With Dr. Norman Ball, Dr. Vardalas wrote Ferranti-Packard: Pioneers in Canadian Electrical Manufacturing, (Montreal: McGill-Queens University Press, 1994). His recent book A History of the Computer Revolution in Canada: Building National Technological Competence. (Cambridge, Mass: The MIT Press, 2001) won the American Association for History and Computing best book award for 2002.
Dr. Vardalas' current research interests now focus on the U.S.A. He is working on a history of a once very prominent firm in the computer industry - the Control Data Corporation. The object of this study is to look at two broad sets of questions. At the level of the firm, he is exploring the nature and dynamics of technological competence. How does it arise? How is sustained? And how is it lost? At the national level, he is examining the technical, social, economic, and political underpinnings of U.S. technological leadership in the global computer industry during the years 1945 to 1990.

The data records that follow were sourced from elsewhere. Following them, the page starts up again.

(** The pairs around a child. *)
Lemma gelems_plug_child c lo hi n b b' cap k1 k2 c1 t c2 :
  gctx_wf slots c lo hi n L R → length c1 = length k1 →
  let f := GF b' cap k1 c1 k2 c2 in
  gelems (gplug c (GN b cap (k1 ++ k2) (c1 ++ t :: c2))) = gctx_l (f :: c) ++ gelems t ++ gctx_r (f :: c).
Proof.
  intros Hc Hl f. change (GN _ _ _ _) with (gplug_frame (GF b cap k1 c1 k2 c2) t).
  by rewrite (gelems_plug _ _ _ _ _ _ _ _ Hc) gelems_plug_frame // -!app_assoc.
Qed.

#[local] Instance leaf_room_dec b cap kvs : Decision (leaf_room slots b cap kvs).
Proof. apply _. Defined.

Lemma wp_descendLoop F m m' k fuel c p rp t lo hi rb Q :
  touches m m' k rp F → (m !! k = None → m' = m) → (gnodes t < fuel)%nat →
  gsearching k c.*2 lo hi 0 L R t → gplug c.*2 t ≠ GNil → gdict m (gelems (gplug c.*2 t)) → rb_above rb c →
  tree rp -∗ gpath_at c p rp -∗ gt_at p t -∗
  (∀ rb', arrived m' rp rb' -∗ Q (value_or nv m k, rb')) -∗
  wp (iter fuel (descend F k) (p, slot_of c, rb)) Q.
Proof.
  iIntros (HF Hm' Hf Hs Hne Hd Hrb) "Hs Hc Ht HQ".
  iInduction fuel as [|fuel IH] forall (c p t lo hi rb Hf Hs Hne Hd Hrb); [lia |].
  iApply wp_iter_S. iEval (rewrite {1}/descend).
  destruct t as [|b cap kvs cs].
  { rewrite gt_at_GNil. iDestruct "Ht" as %->. rewrite (bool_decide_true (NULL = NULL)) //. do 2 wp_step.
    pose proof (gsearching_absent _ _ _ _ _ _ Hs Hd) as Hk. rewrite /value_or Hk Hm' //. iApply "HQ".
    iExists c, NULL, GNil. iFrame "Hs Hc". rewrite gt_at_GNil. iSplit; [|done].
    iPureIntro. split; [by eapply settled_here | by apply rb_above_node]. }
  iEval (rewrite gt_at_GN) in "Ht". iDestruct "Ht" as (x ptrs ->) "[Hx Hk]".
  rewrite (bool_decide_false (Some x = NULL)) //. iApply (wp_probe with "Hx Hk"); [done | done |].
  iIntros (rb' Hrb'). iSplit.
  - iIntros (k1 v a k2 ->) "Hx Hk". destruct (settled_found m k c.*2 lo hi 0 L R b cap k1 v a k2 cs v 1 Hs Hd) as (Hk & Ha & _); [done | by left |].
    iApply (HF with "Hs Hx"); [done | done |]. iIntros (v' a' (Ha' & Hv' & ->)) "Hs Hx". iApply "HQ".
    iExists c, (Some x), (GN (bump b) cap (k1 ++ (k, (v', a')) :: k2) cs). iFrame "Hs Hc". iSplit.
    + iPureIntro. split; [|by apply rb_ok_node]. by eapply settled_found.
    + rewrite gt_at_GN. iExists x, ptrs. by iFrame.
  - iIntros (k1 k2 q1 q q2 c1 t c2 (-> & -> & Hq1 & Hc1 & Hc2 & Hb & Ha)) "Hx H1 Ht H2".
    iApply wp_bind. iApply (wp_gchild with "Hx"); [by rewrite Hq1 |]. iIntros "Hx". wp_step.
    pose proof Hs as (Hcw & Hwf & _). apply gwf_GN in Hwf as ((_ & _ & _ & Has) & Hroom & _).
    destruct (gsearching_child k c.*2 lo hi 0 L R b cap k1 k2 c1 t c2 Hs Hc1 Has Hb Ha) as (_ & Hbl & Hab & Hchild).
    destruct (decide (leaf_room slots b cap (k1 ++ k2))) as [Hr|Hnr].
    + apply Hroom in Hr as [_ [<- _]%Forall_cons]%Forall_app. rewrite gt_at_GNil. iDestruct "Ht" as %->.
      destruct fuel as [|fuel]; [simpl in Hf; lia |]. iApply wp_iter_S. iEval (rewrite {1}/descend).
      rewrite (bool_decide_true (NULL = NULL)) //. do 2 wp_step. rewrite (gelems_plug_child _ _ _ _ _ (bump b) _ _ _ _ _ _ Hcw) // in Hd.
      rewrite /value_or (gdict_absent _ _ _ _ Hd Hbl Hab) Hm'; [|by eapply gdict_absent]. iApply "HQ".
      iExists c, (Some x), (GN (bump b) cap (k1 ++ k2) (c1 ++ GNil :: c2)). iFrame "Hs Hc". iSplit.
      * iPureIntro. split; [|by apply rb_ok_node]. eapply settled_here; [by apply gsearching_bump | by apply gplug_nil |].
        by rewrite (gelems_plug_child _ _ _ _ _ (bump b) _ _ _ _ _ _ Hcw).
      * iApply (gframe_at x (GF (bump b) cap k1 c1 k2 c2) with "Hx H1 H2"). by rewrite gt_at_GNil.
    + destruct (Hchild Hnr) as (lo' & hi' & Hs').
      iApply ("IH" $! ((x, GF (bump b) cap k1 c1 k2 c2) :: c) q t lo' hi' with "[%] [%] [%] [%] [%] Hs [Hx H1 H2 Hc] Ht HQ").
      * simpl in Hf. pose proof (gnodes_child c1 t c2). lia.
      * done.
      * apply (gplug_cons c).
      * rewrite fmap_cons. change (gdict m (gelems (gplug c.*2 (GN (bump b) cap (k1 ++ k2) (c1 ++ t :: c2))))).
        by rewrite (gelems_plug_eq _ _ (GN b cap (k1 ++ k2) (c1 ++ t :: c2)) _ _ _ Hcw).
      * by apply rb_ok_above.
      * iExists q1, q2. iFrame.
Qed.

He enjoys downhill skiing and other outdoor activities. He has become very fascinated by sailing - both as a participant and as an historian. He loves the challenge of racing small sailboats in San Francisco Bay. Dr. Vardalas looks forward to the day when he can write the social/business/ technical history of the world's sailing industry. His wife, Dr. Karen Lapsley, shares his passion for skiing and sailing. In fact, she introduced him to these activities.